Tant la perte que le gaspillage de nourriture sont des faits vraiment déplorables parce qu'ils divisent l'humanité entre ceux qui ont trop et ceux qui manquent de l'essentiel, parce qu'ils augmentent les inégalités, engendrent des injustices et nient aux pauvres ce dont ils ont besoin pour vivre dignement.

Le cri des personnes souffrant de la faim, privés d'une façon ou d'une autre du pain quotidien, doit retentir dans les centres où se prennent les décisions. Et il ne peut être réduit au silence ou étouffé par d'autres intérêts, considérant que les dernières données du Rapport sur l'état de la sécurité alimentaire et nutritionnelle dans le monde (sofi 2022) révèlent que l'année dernière, le nombre de personnes souffrant de la faim sur notre planète a augmenté de manière significative en raison des multiples crises auxquelles l'humanité est confrontée. Permettez-moi alors de le répéter, il est nécessaire de «récolter pour redistribuer, pas produire pour disperser» (Discours aux membres de la Fédération européenne des banques alimentaires, 18 mai 2019). Je l'ai déjà dit par le passé, et je ne me lasserai pas de le répéter: jeter de la nourriture, c'est jeter des personnes!

Toute la communauté internationale doit se mobiliser pour mettre fin au regrettable «paradoxe de l'abondance» que mon prédécesseur Jean-Paul ii avait dénoncé avec clairvoyance il y a trente ans (cf. Discours à l'ouverture de la Conférence internationale sur la nutrition, 5 décembre 1992). Il existe dans le monde la nourriture nécessaire pour que personne n’aille se coucher le ventre vide! On produit des ressources alimentaires plus que suffisantes pour nourrir 8 milliards de personnes. Le problème concerne cependant la justice sociale, c'est-à-dire la façon dont la gestion des ressources et la répartition des richesses sont réglementées.
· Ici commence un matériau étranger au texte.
(* ===== verification/DbIterOk.v ===== *)
(** What the iterator of [DbIter] shows: the values visible at its sequence number, in
    the order of the keys, in both directions; and where it goes wrong when it turns
    round. *)

From stdpp Require Import sorting.
From S2P Require Import Prelude Coding WriteBatch Comparator DbFormat Iterators SkipList SkipListOk MemTable MemTableOk DbIter.

Set Default Proof Using "Type".

(** ** The specification *)

Definition internal_entry (a : add) : bytes * bytes := (ikey_of a, a_value a).
Definition user_entry (a : add) : bytes * bytes := (a_key a, a_value a).

(** The entry is a value and the newest of its key up to [s]. *)
Definition live (s : Z) (es : list add) (a : add) : Prop :=
  a_seq a <= s /\ a_type a = kTypeValue /\
  Forall (fun b => a_key b = a_key a -> a_seq b <= s -> a_seq b <= a_seq a) es.

#[global] Instance live_dec s es a : Decision (live s es a).
Proof. unfold live. apply _. Defined.

Definition db_view (s : Z) (es : list add) : list (bytes * bytes) := user_entry <$> filter (live s es) es.

(** The order of the internal keys. *)
Definition add_lt (user : Comparator) (a b : add) : Prop :=
  Compare user (a_key a) (a_key b) < 0 \/ (a_key a = a_key b /\ a_seq b < a_seq a).

Section entries.
Context (user : Comparator) (dom : bytes -> Prop) {Hc : ComparatorOk user dom} (s : Z) (es : list add).
Context (Hok : Forall (add_ok dom) es) (Hsort : StronglySorted (add_lt user) es).

#[local] Abbreviation lives := (live s es).
#[local] Abbreviation lt_key a b := (Compare user (a_key a) (a_key b) < 0).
Les denrées alimentaires ne peuvent faire l'objet de spéculations. La vie dépend d'elles. Et il est scandaleux que les grands producteurs encouragent un consumérisme compulsif pour s'enrichir, sans même tenir compte des véritables besoins des êtres humains. Il faut arrêter la spéculation alimentaire! Nous devons cesser de traiter la nourriture, qui est un bien fondamental pour tous, comme une monnaie d'échange pour quelques-uns.

En outre, le gaspillage ou la perte de denrées alimentaires contribue de manière significative à l'augmentation des émissions de gaz à effet de serre et, par conséquent, au changement climatique et à ses conséquences néfastes. La terre que nous exploitons avec avidité gémit à cause de nos excès de consommation et implore que nous cessions de la maltraiter et de la détruire en inversant le cours de nos actions. Les jeunes, surtout, nous demandent avec force que nous pensions à eux, que nous aiguisions notre regard et élargissions notre cœur, en donnant le meilleur de nous-mêmes pour prendre soin de la maison commune qui est sortie des mains de Dieu et que nous devons sauvegarder, en répondant par de bonnes actions au mal que nous lui causons.

Dans ce thème si ample, nous ne pouvons nous contenter d'exercices rhétoriques, qui aboutissent à des déclarations que l’on ne réussit pas ensuite à appliquer, par oubli, mesquinerie ou avidité. Il est temps d'agir d'urgence et de rechercher le bien commun. Il est urgent, tant pour les Etats que pour les grandes entreprises multinationales, pour les associations comme pour les individus — pour tous sans exclure personne — de répondre avec efficacité et honnêteté au cri déchirant des affamés qui réclament justice.

Chacun de nous est appelé à réorienter son style de vie de manière consciente et responsable, afin qu'aucune personne ne soit laissée pour compte et qu’à toutes parviennent les aliments dont elles ont besoin, tant en quantité qu'en qualité. Nous le devons à nos proches, aux générations futures et à ceux qui sont frappés par la pauvreté économique et existentielle.

Que Dieu tout-tuissant bénisse vos travaux, au bénéfice de toute l'humanité.